= Description of the task =
Begin at the line below that has "else VStr (Str.trim s)" and stop after the line that has "cbn [truthy].". Please restate only those lines, word for word.

------ Entries supplied

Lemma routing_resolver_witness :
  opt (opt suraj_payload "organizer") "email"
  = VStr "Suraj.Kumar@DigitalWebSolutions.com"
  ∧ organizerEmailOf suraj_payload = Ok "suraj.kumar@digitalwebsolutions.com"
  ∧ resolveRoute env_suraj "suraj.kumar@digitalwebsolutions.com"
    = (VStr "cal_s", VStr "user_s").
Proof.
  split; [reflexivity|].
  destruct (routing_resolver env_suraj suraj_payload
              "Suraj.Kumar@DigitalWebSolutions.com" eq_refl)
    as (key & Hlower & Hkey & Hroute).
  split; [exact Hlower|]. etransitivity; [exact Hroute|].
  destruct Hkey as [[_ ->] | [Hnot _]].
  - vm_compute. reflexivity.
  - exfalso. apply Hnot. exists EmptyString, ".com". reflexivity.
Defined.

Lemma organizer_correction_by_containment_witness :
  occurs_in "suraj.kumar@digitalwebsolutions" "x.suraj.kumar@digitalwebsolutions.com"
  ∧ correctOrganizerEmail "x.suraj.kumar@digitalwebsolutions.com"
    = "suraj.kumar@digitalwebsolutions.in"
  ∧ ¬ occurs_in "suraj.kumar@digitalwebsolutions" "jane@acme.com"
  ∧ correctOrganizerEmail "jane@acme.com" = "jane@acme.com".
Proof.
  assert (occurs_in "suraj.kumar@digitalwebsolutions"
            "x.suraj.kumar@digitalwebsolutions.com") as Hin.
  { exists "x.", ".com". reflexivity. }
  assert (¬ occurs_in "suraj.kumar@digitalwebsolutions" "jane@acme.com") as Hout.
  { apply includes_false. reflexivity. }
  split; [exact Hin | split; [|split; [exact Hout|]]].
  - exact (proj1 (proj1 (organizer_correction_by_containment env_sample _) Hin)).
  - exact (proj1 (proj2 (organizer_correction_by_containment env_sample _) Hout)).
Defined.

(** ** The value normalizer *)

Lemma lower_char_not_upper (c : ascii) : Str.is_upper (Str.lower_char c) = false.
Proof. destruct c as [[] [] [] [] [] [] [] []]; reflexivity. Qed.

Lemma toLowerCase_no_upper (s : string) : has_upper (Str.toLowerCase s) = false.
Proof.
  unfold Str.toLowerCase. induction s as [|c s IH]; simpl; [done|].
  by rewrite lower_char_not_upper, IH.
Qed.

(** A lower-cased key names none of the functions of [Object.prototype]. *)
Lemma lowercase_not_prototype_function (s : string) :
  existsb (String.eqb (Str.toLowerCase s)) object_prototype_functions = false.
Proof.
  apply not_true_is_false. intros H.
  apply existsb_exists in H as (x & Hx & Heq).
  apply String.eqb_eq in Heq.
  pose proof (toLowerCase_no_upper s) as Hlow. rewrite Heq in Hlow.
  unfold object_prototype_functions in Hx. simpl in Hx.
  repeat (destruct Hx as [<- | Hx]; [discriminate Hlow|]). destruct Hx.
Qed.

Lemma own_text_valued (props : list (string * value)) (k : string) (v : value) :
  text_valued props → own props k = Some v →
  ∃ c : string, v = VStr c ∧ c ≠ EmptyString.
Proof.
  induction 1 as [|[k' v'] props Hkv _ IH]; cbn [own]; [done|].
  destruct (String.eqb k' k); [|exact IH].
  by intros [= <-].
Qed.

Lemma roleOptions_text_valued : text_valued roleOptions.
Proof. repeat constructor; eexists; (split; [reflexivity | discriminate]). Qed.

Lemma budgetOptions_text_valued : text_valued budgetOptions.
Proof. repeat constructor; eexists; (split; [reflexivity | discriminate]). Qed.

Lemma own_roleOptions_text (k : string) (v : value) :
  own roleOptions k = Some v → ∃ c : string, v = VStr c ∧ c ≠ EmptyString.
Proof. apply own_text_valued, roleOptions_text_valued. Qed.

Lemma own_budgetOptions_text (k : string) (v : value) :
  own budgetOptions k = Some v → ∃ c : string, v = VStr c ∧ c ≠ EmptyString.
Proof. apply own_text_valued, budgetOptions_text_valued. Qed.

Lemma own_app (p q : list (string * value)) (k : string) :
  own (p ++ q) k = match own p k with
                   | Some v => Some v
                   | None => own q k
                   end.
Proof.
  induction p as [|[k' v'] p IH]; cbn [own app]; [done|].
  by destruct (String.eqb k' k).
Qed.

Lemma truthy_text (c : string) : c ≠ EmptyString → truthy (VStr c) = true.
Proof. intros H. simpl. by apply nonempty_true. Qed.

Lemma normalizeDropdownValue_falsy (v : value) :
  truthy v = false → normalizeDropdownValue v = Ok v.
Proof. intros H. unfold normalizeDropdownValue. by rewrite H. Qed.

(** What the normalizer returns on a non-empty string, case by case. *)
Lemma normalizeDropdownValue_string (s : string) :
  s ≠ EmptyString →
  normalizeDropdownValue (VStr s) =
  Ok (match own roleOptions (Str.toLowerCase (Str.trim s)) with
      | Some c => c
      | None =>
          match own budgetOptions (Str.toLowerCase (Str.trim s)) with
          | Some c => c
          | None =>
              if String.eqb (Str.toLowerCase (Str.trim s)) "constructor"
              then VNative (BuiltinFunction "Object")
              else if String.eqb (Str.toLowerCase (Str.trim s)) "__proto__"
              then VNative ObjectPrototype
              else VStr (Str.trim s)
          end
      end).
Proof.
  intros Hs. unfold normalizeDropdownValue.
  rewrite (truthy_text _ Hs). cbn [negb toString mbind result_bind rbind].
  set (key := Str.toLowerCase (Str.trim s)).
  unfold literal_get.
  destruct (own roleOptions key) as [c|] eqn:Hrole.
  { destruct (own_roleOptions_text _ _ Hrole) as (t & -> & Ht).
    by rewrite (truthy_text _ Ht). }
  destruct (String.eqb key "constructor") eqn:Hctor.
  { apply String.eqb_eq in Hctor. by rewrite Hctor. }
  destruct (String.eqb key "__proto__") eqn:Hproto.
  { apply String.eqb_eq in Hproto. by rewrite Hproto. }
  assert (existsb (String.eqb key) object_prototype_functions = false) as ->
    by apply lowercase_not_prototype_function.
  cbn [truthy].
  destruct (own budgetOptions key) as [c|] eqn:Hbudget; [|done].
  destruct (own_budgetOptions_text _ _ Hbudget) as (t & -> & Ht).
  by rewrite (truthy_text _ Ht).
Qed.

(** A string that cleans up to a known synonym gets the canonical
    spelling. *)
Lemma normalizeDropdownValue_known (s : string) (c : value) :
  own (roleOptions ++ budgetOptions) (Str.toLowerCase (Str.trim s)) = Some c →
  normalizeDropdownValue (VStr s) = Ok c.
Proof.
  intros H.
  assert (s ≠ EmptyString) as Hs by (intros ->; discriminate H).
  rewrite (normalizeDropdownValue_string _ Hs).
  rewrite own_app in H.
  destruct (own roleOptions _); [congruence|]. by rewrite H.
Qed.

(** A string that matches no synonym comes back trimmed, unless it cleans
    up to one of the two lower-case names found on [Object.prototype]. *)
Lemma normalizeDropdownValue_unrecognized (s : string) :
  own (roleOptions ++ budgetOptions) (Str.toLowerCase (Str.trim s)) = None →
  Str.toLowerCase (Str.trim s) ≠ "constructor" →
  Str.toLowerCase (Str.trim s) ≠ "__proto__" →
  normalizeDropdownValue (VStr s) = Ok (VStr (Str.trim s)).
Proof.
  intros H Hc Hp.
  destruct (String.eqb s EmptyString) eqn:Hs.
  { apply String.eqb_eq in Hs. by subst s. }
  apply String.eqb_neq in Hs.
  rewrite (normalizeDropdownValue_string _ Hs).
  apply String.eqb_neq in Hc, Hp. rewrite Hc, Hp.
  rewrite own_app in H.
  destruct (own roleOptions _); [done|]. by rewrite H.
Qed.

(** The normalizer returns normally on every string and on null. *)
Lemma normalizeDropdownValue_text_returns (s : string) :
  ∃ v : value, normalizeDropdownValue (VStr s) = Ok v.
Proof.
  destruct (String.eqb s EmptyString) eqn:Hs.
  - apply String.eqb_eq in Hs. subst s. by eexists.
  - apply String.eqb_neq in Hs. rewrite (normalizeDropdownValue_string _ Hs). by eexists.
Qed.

------------

= Output for this exercise =
              else VStr (Str.trim s)
          end
      end).
Proof.
  intros Hs. unfold normalizeDropdownValue.
  rewrite (truthy_text _ Hs). cbn [negb toString mbind result_bind rbind].
  set (key := Str.toLowerCase (Str.trim s)).
  unfold literal_get.
  destruct (own roleOptions key) as [c|] eqn:Hrole.
  { destruct (own_roleOptions_text _ _ Hrole) as (t & -> & Ht).
    by rewrite (truthy_text _ Ht). }
  destruct (String.eqb key "constructor") eqn:Hctor.
  { apply String.eqb_eq in Hctor. by rewrite Hctor. }
  destruct (String.eqb key "__proto__") eqn:Hproto.
  { apply String.eqb_eq in Hproto. by rewrite Hproto. }
  assert (existsb (String.eqb key) object_prototype_functions = false) as ->
    by apply lowercase_not_prototype_function.
  cbn [truthy].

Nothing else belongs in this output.